REQUIREMENT: Output, word for word, the lines of this listing that fall between the line with "(** [m_value] is a [longlong]. *)" and the line with "m_unsigned h &&", counting both of those lines, and no others.

[[ DATA FOR PROCESSING open ]]

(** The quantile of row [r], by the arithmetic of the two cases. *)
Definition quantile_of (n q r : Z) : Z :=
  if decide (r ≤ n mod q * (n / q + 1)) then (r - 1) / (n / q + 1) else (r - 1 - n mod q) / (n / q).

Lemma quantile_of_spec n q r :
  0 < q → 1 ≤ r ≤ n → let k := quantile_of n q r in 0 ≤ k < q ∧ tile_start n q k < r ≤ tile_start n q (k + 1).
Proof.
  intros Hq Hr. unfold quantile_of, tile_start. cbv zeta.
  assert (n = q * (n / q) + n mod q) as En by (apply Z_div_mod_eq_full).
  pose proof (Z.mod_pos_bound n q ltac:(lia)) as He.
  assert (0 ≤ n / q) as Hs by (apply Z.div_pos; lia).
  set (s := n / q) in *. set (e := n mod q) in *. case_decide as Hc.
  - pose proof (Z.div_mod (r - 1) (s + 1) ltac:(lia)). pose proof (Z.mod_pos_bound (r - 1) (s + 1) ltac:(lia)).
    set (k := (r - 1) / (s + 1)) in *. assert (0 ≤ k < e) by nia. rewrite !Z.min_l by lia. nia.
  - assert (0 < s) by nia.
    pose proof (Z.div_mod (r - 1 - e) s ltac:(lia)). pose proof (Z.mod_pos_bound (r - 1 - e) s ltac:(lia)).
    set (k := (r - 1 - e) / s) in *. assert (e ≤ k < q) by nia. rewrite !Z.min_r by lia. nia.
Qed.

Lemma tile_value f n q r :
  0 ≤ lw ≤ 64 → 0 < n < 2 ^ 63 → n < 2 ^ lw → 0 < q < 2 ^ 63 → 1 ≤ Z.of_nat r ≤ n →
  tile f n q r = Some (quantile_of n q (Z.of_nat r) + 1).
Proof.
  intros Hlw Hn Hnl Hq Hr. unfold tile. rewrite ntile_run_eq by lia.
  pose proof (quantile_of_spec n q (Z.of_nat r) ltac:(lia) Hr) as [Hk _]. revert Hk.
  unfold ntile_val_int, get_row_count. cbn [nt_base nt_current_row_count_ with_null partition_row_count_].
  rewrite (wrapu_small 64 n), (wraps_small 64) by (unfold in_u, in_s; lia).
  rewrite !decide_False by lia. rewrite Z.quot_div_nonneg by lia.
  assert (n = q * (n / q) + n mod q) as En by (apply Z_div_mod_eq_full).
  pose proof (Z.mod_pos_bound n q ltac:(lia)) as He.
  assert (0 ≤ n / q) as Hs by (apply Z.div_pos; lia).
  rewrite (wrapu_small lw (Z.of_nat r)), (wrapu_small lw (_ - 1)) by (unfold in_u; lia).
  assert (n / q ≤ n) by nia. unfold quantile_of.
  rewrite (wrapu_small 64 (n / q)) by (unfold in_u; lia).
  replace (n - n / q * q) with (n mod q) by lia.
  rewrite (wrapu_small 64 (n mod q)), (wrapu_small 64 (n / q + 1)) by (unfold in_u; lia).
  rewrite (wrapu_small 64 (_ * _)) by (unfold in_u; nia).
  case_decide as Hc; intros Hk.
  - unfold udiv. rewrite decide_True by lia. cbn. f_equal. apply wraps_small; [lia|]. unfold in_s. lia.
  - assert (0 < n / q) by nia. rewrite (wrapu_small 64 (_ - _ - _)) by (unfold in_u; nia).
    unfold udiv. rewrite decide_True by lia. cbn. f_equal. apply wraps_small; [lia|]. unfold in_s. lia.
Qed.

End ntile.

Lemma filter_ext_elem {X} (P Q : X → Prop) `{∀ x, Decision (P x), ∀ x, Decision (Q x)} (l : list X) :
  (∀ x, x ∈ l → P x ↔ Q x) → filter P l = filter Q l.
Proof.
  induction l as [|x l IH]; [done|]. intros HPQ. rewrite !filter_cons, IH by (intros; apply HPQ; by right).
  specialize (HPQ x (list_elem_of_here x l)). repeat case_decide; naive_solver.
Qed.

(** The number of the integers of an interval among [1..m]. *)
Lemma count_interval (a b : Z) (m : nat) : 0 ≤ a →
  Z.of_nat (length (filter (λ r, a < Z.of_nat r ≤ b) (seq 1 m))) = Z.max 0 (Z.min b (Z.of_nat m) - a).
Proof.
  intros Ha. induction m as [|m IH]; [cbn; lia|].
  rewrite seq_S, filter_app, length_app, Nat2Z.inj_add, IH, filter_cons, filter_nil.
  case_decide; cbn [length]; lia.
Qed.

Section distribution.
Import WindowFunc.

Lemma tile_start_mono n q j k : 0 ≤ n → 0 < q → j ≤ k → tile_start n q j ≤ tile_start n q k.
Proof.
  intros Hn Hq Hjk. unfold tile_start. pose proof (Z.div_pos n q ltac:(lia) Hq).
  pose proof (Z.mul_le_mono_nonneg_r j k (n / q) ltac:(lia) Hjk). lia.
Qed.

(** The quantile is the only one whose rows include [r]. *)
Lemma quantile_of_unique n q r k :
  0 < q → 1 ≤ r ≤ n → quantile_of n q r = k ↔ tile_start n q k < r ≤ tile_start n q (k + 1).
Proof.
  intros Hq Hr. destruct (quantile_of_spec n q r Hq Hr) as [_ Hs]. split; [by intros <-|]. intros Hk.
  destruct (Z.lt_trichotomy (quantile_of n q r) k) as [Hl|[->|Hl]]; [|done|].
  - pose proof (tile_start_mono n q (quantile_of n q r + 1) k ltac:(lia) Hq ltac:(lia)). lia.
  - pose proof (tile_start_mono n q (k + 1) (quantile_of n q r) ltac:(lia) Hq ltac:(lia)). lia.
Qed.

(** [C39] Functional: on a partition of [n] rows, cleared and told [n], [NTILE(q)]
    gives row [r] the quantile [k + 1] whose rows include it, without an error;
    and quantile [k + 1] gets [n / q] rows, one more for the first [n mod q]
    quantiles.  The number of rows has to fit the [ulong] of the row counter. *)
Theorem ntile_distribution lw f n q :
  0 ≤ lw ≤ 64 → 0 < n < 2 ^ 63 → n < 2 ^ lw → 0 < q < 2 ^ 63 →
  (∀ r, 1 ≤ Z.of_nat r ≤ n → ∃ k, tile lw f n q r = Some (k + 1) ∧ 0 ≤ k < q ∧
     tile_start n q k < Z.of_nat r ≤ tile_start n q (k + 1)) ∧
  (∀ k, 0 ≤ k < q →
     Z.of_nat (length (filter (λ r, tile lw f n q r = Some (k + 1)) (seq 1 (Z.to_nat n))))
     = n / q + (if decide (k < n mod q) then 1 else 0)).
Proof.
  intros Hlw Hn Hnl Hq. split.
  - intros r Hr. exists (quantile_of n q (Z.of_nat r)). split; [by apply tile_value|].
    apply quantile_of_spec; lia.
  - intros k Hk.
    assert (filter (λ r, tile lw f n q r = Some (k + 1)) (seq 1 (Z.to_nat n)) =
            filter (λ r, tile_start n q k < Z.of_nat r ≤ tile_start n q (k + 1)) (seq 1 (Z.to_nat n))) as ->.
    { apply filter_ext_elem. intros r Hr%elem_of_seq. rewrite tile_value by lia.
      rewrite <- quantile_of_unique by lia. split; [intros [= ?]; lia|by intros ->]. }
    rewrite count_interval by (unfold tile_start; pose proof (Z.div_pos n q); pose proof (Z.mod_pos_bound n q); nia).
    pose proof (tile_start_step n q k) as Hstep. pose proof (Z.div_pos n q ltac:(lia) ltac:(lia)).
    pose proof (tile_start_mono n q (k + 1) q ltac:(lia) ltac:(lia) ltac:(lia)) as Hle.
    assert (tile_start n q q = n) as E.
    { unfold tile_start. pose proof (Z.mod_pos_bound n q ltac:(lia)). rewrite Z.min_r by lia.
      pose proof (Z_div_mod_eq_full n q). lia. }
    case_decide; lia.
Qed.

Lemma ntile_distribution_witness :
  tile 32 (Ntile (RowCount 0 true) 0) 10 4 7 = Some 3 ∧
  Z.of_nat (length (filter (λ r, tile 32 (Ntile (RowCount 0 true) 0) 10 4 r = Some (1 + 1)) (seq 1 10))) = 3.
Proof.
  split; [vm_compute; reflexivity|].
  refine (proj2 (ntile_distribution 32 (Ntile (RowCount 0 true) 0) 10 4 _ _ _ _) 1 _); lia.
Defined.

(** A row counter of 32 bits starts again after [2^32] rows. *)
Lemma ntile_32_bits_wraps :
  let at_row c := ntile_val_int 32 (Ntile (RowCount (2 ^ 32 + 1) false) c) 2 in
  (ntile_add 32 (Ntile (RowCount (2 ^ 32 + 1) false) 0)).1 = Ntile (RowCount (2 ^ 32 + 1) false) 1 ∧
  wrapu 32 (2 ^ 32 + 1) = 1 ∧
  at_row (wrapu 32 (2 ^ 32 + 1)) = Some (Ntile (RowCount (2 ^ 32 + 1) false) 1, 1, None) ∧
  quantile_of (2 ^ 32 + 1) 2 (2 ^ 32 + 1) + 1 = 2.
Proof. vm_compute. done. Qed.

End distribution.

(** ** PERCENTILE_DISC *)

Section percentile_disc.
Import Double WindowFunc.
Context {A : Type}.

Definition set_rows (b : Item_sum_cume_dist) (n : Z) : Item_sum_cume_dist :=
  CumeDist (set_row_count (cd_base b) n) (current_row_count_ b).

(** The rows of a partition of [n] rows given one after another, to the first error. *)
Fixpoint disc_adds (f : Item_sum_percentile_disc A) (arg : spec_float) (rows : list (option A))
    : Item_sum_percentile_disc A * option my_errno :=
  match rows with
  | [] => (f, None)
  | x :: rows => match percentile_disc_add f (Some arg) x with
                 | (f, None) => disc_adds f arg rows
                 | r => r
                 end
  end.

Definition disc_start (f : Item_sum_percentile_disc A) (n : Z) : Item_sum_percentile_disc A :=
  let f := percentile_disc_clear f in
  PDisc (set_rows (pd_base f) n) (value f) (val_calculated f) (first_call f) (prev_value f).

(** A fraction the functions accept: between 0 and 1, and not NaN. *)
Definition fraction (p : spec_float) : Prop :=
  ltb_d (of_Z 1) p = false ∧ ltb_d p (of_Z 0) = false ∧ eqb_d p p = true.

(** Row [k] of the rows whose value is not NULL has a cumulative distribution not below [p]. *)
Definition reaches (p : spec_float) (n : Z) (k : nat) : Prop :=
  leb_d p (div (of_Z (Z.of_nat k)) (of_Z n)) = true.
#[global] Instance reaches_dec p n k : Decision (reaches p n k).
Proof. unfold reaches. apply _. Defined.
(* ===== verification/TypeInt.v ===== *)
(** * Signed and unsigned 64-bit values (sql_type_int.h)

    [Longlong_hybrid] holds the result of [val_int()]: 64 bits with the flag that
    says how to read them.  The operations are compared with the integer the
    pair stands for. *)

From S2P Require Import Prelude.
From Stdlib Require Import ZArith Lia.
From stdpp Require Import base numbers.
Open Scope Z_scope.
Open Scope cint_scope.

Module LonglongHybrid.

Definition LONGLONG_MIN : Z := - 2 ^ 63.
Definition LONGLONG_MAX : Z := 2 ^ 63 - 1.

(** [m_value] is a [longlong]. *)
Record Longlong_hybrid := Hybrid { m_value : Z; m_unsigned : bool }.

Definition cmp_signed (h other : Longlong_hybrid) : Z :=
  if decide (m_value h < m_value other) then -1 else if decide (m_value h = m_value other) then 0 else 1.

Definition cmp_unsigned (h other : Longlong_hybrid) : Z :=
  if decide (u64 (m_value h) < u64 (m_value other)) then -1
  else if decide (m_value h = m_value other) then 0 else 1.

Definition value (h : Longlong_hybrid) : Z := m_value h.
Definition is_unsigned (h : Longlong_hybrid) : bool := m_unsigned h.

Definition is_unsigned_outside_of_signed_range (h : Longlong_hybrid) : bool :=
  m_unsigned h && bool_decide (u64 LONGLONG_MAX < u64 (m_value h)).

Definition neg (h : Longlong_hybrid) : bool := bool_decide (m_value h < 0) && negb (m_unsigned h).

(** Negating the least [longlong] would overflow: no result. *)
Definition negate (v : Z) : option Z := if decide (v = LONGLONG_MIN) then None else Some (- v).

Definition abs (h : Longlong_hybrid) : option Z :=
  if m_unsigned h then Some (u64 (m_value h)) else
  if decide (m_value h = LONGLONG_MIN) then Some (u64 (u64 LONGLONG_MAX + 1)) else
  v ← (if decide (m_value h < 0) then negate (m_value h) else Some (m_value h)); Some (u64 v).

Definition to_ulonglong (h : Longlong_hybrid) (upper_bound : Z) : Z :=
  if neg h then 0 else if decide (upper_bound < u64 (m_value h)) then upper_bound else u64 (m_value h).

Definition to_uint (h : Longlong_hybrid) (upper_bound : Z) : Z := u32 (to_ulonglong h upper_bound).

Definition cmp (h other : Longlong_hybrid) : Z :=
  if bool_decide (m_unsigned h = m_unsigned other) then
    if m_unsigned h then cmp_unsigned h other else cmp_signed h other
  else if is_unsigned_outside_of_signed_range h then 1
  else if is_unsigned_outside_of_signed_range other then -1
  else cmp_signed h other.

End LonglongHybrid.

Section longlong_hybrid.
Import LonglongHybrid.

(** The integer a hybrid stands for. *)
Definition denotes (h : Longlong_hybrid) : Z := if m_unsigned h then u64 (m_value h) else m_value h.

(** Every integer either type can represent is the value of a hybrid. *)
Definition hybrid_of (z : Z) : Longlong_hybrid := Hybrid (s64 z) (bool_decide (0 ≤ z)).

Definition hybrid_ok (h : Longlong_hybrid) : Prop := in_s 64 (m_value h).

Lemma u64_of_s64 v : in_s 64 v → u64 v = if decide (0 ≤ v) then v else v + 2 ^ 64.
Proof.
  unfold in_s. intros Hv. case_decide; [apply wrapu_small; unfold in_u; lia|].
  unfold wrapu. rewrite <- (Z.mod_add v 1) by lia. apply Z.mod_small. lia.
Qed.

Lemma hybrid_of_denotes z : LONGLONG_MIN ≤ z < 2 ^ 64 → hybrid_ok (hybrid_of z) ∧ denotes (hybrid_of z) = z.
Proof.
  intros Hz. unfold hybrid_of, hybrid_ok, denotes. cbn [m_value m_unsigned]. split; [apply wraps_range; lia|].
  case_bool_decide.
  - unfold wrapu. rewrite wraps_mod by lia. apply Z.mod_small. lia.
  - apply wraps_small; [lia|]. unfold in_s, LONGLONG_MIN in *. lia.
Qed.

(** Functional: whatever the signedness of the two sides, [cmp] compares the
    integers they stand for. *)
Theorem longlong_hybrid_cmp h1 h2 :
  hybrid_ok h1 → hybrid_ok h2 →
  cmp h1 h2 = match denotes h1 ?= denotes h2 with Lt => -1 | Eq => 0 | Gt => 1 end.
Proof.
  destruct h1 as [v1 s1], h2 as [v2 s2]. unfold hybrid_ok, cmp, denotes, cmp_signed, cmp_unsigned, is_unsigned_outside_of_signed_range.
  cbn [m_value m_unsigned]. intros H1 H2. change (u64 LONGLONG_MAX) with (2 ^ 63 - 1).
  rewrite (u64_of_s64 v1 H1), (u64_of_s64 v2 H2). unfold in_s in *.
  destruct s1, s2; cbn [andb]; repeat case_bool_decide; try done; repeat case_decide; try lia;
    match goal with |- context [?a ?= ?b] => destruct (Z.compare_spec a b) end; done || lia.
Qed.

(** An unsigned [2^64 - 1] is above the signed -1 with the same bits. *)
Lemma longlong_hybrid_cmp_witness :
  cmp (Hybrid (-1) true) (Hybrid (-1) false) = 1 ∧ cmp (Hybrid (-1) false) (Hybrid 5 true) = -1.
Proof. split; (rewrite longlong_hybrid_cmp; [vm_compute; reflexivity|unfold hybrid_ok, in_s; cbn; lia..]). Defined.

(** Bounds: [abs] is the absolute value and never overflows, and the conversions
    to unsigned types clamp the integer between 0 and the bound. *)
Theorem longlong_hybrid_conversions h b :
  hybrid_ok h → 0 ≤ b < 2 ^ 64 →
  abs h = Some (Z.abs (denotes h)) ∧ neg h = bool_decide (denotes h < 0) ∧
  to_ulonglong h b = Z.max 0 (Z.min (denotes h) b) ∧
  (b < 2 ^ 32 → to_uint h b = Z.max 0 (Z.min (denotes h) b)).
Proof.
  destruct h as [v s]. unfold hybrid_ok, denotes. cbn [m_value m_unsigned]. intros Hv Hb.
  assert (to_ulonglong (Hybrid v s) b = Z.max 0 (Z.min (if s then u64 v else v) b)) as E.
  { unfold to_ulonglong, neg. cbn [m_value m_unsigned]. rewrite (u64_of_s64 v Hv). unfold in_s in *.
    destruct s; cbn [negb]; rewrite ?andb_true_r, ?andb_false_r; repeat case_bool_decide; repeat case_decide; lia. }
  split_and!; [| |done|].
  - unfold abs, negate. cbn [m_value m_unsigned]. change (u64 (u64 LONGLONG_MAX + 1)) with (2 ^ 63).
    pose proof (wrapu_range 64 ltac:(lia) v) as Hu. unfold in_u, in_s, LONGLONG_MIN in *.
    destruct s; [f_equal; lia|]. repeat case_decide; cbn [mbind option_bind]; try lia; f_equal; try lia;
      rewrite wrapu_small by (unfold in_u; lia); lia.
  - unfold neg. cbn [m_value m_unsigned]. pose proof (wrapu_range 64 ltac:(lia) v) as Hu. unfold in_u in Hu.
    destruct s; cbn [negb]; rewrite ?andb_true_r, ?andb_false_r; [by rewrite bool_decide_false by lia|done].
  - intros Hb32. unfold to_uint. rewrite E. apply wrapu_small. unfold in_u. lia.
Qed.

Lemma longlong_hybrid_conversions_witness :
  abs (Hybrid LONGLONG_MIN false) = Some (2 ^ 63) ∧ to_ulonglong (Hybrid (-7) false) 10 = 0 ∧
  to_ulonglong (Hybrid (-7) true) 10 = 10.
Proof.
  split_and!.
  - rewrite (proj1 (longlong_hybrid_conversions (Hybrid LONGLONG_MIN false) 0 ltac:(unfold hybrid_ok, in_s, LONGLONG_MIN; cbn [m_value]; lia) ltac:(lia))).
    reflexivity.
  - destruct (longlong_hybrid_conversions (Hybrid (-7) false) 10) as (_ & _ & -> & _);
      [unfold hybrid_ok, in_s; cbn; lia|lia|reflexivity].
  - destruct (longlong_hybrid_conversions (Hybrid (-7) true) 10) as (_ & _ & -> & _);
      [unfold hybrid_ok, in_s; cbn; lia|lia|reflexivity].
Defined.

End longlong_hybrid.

[[ DATA FOR PROCESSING closed ]]

EXERCISE ANSWER:
(** [m_value] is a [longlong]. *)
Record Longlong_hybrid := Hybrid { m_value : Z; m_unsigned : bool }.

Definition cmp_signed (h other : Longlong_hybrid) : Z :=
  if decide (m_value h < m_value other) then -1 else if decide (m_value h = m_value other) then 0 else 1.

Definition cmp_unsigned (h other : Longlong_hybrid) : Z :=
  if decide (u64 (m_value h) < u64 (m_value other)) then -1
  else if decide (m_value h = m_value other) then 0 else 1.

Definition value (h : Longlong_hybrid) : Z := m_value h.
Definition is_unsigned (h : Longlong_hybrid) : bool := m_unsigned h.

Definition is_unsigned_outside_of_signed_range (h : Longlong_hybrid) : bool :=
  m_unsigned h && bool_decide (u64 LONGLONG_MAX < u64 (m_value h)).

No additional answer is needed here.